Exercise:
In the entries below, find every line holding the string "table" and collect it.
Input data Start Marker
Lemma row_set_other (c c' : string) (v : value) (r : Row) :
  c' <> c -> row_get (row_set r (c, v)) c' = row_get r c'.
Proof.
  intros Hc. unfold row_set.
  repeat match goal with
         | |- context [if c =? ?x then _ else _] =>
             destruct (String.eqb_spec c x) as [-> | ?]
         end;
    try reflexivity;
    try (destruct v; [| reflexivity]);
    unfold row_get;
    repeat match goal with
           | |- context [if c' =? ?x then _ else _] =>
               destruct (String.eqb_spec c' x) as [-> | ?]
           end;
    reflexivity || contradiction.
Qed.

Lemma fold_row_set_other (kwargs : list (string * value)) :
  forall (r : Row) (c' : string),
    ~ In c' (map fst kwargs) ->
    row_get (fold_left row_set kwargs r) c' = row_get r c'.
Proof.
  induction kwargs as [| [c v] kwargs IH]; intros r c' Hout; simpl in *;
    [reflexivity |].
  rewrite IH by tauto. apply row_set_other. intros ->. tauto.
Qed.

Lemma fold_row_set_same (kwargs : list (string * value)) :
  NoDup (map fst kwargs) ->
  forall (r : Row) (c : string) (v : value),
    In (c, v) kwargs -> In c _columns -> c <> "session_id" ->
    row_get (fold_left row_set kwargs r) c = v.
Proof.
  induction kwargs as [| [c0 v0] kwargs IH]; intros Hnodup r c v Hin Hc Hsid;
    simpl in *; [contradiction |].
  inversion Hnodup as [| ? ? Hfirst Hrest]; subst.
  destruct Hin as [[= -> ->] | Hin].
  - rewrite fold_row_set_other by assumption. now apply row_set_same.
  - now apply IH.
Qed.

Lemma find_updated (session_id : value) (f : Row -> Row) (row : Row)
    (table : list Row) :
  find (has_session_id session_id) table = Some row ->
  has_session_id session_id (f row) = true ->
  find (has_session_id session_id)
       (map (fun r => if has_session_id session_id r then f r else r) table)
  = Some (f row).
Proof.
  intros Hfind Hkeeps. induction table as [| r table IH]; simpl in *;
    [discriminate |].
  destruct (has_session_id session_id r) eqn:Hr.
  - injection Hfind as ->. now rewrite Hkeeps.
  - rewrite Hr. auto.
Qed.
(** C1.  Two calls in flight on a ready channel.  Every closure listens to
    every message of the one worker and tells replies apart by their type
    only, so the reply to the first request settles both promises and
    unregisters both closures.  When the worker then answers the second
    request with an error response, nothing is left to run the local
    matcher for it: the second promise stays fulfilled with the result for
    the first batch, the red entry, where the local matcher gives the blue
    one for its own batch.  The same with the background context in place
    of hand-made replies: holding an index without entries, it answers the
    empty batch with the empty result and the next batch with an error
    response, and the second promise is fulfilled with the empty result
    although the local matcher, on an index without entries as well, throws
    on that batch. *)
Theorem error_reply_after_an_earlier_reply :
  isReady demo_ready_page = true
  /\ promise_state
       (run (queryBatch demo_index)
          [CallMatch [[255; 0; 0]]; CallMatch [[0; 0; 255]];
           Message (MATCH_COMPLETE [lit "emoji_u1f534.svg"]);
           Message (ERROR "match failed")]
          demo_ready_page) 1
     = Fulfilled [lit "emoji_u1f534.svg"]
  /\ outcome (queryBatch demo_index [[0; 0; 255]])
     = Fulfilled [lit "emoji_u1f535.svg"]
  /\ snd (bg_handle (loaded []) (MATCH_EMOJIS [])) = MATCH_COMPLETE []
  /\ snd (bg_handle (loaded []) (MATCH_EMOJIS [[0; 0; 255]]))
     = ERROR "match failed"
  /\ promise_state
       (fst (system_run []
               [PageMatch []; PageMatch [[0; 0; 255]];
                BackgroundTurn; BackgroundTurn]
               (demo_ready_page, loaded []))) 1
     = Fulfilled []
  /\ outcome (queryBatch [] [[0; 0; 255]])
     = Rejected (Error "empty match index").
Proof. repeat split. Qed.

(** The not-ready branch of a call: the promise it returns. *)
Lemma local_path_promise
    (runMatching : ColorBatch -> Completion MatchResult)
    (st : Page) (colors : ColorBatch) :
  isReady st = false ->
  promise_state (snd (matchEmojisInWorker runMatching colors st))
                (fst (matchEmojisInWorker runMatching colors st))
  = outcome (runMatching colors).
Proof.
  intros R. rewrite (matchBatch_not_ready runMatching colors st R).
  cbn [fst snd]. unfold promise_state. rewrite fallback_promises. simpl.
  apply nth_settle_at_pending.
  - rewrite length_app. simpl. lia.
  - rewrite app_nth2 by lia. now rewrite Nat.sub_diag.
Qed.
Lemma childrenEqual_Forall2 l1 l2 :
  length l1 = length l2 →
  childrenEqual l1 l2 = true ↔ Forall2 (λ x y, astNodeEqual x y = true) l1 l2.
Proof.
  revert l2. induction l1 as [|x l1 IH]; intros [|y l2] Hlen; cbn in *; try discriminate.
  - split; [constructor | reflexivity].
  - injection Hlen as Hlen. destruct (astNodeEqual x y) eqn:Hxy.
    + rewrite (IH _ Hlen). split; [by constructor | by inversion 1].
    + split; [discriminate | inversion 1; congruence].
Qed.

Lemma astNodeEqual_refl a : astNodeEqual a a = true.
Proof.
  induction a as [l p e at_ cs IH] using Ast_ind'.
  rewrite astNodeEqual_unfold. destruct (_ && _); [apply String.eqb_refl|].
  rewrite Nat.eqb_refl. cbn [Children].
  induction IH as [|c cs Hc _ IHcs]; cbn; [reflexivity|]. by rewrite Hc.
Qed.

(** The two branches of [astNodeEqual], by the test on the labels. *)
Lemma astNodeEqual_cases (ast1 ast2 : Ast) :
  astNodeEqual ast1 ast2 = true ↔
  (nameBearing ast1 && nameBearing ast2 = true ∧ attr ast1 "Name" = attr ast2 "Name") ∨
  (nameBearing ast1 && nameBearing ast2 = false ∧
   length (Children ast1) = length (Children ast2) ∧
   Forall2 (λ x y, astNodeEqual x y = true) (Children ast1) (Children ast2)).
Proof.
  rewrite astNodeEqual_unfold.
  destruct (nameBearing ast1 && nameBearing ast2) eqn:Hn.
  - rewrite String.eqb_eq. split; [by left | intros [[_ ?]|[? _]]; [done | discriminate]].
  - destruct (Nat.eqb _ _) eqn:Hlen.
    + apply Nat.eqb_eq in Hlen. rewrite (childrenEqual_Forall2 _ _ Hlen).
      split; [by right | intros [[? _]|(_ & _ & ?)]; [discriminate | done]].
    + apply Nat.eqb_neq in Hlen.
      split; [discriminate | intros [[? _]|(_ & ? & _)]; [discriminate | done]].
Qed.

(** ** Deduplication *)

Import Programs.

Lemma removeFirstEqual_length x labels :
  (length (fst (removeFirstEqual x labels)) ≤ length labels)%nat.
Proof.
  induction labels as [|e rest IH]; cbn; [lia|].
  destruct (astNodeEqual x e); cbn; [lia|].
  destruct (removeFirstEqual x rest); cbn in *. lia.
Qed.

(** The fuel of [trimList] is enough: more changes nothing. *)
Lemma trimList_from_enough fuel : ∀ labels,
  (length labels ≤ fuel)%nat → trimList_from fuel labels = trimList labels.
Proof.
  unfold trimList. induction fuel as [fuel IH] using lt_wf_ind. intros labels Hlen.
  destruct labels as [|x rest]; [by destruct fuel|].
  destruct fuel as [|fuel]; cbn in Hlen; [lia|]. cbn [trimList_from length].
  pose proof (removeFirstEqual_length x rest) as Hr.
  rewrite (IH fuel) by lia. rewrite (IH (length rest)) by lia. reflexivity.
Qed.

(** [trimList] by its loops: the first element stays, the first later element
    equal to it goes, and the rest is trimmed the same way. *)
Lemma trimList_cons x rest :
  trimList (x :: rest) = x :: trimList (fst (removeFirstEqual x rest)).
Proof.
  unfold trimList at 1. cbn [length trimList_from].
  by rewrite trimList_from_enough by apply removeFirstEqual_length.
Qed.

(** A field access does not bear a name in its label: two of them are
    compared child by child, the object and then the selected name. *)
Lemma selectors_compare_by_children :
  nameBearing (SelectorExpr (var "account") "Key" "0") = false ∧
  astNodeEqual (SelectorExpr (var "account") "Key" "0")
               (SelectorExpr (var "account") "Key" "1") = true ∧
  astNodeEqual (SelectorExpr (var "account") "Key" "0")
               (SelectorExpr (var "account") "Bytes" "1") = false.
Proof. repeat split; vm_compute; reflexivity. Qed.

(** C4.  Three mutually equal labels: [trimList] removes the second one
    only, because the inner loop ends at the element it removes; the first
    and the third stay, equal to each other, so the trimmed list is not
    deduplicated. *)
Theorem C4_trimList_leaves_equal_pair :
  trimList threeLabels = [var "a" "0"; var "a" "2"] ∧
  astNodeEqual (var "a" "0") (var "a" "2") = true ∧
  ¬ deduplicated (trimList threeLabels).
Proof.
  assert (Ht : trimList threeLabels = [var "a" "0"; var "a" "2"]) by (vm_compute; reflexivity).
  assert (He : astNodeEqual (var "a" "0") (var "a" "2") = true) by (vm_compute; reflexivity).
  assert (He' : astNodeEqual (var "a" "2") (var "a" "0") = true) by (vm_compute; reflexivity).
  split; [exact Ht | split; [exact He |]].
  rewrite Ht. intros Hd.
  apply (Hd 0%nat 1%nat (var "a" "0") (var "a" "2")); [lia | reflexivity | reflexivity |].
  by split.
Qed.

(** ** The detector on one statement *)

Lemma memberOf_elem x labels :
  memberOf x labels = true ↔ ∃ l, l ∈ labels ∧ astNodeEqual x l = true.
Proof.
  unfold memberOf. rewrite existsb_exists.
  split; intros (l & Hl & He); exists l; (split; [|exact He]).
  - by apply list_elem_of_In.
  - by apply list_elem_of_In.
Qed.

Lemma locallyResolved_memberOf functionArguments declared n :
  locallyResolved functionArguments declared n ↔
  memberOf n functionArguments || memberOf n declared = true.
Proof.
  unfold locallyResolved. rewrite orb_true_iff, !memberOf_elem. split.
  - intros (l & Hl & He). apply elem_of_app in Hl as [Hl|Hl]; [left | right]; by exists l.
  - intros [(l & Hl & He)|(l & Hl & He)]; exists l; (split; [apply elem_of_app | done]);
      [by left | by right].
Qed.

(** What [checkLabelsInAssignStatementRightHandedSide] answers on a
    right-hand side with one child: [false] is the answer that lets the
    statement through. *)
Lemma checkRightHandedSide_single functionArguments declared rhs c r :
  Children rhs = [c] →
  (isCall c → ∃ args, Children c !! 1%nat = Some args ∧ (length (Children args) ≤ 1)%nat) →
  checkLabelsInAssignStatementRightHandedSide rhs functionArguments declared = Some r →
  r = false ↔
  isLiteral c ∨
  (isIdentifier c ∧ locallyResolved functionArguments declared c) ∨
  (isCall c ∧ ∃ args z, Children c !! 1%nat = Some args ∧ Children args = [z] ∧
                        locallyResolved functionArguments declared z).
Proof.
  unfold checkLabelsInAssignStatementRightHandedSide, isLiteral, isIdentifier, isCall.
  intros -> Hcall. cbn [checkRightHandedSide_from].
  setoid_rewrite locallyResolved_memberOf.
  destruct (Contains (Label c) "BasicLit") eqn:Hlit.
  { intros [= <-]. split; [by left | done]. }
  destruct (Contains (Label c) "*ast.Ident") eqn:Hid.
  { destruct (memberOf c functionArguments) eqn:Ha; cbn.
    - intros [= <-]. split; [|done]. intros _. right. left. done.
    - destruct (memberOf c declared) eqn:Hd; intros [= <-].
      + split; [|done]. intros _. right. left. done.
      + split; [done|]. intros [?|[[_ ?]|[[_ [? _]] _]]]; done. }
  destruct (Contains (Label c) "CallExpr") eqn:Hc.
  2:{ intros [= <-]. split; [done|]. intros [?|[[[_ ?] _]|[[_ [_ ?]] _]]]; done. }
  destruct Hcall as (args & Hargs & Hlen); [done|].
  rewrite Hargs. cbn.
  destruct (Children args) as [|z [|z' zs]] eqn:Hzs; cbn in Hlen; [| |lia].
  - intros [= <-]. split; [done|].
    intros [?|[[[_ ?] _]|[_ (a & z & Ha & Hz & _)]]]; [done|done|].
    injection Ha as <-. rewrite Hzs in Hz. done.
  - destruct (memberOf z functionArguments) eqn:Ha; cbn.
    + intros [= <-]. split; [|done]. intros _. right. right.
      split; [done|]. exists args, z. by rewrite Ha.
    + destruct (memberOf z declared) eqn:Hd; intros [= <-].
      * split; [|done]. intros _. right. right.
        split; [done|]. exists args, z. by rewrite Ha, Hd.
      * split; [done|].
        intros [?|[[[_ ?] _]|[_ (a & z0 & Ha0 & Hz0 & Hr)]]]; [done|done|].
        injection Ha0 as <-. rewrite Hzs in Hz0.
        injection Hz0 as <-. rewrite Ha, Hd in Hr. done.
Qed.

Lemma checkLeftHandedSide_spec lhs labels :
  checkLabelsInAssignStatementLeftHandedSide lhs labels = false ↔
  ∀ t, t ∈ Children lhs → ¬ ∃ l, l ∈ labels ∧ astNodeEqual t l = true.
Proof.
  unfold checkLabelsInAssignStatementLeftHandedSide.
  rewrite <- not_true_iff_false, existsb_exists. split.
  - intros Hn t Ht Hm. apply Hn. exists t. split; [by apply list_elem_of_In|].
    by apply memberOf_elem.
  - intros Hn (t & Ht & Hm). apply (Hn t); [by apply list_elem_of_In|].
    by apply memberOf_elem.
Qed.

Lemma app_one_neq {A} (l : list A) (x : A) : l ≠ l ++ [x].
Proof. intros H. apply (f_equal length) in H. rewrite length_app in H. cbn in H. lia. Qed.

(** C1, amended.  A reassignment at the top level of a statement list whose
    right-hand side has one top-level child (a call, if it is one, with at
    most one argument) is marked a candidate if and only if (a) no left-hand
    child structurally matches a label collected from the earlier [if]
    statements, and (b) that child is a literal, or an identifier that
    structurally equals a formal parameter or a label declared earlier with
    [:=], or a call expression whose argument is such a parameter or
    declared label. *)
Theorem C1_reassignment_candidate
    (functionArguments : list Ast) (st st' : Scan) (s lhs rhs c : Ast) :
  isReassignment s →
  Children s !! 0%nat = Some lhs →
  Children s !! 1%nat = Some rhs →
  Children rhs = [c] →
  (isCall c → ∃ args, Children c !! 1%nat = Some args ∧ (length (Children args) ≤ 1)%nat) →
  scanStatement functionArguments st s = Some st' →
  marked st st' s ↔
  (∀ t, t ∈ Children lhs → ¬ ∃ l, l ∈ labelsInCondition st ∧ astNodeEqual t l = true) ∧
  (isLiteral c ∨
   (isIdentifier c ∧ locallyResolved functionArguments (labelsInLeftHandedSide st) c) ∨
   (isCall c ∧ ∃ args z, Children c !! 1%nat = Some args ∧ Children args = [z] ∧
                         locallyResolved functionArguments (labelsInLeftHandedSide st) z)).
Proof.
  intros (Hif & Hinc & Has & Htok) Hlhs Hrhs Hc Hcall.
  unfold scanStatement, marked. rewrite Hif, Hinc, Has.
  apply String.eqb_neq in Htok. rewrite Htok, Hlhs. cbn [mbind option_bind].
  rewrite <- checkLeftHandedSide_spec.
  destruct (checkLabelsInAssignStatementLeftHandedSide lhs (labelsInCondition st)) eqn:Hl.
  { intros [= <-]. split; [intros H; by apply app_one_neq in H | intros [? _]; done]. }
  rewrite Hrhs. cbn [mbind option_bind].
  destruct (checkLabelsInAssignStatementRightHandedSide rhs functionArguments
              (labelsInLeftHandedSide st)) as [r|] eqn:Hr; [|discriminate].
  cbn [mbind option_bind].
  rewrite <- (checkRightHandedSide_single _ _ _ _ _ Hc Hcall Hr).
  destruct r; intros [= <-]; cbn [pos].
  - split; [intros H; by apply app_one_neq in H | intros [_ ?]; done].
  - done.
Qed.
Input data End Marker
Answer space:
    (table : list Row) :
  find (has_session_id session_id) table = Some row ->
       (map (fun r => if has_session_id session_id r then f r else r) table)
  intros Hfind Hkeeps. induction table as [| r table IH]; simpl in *;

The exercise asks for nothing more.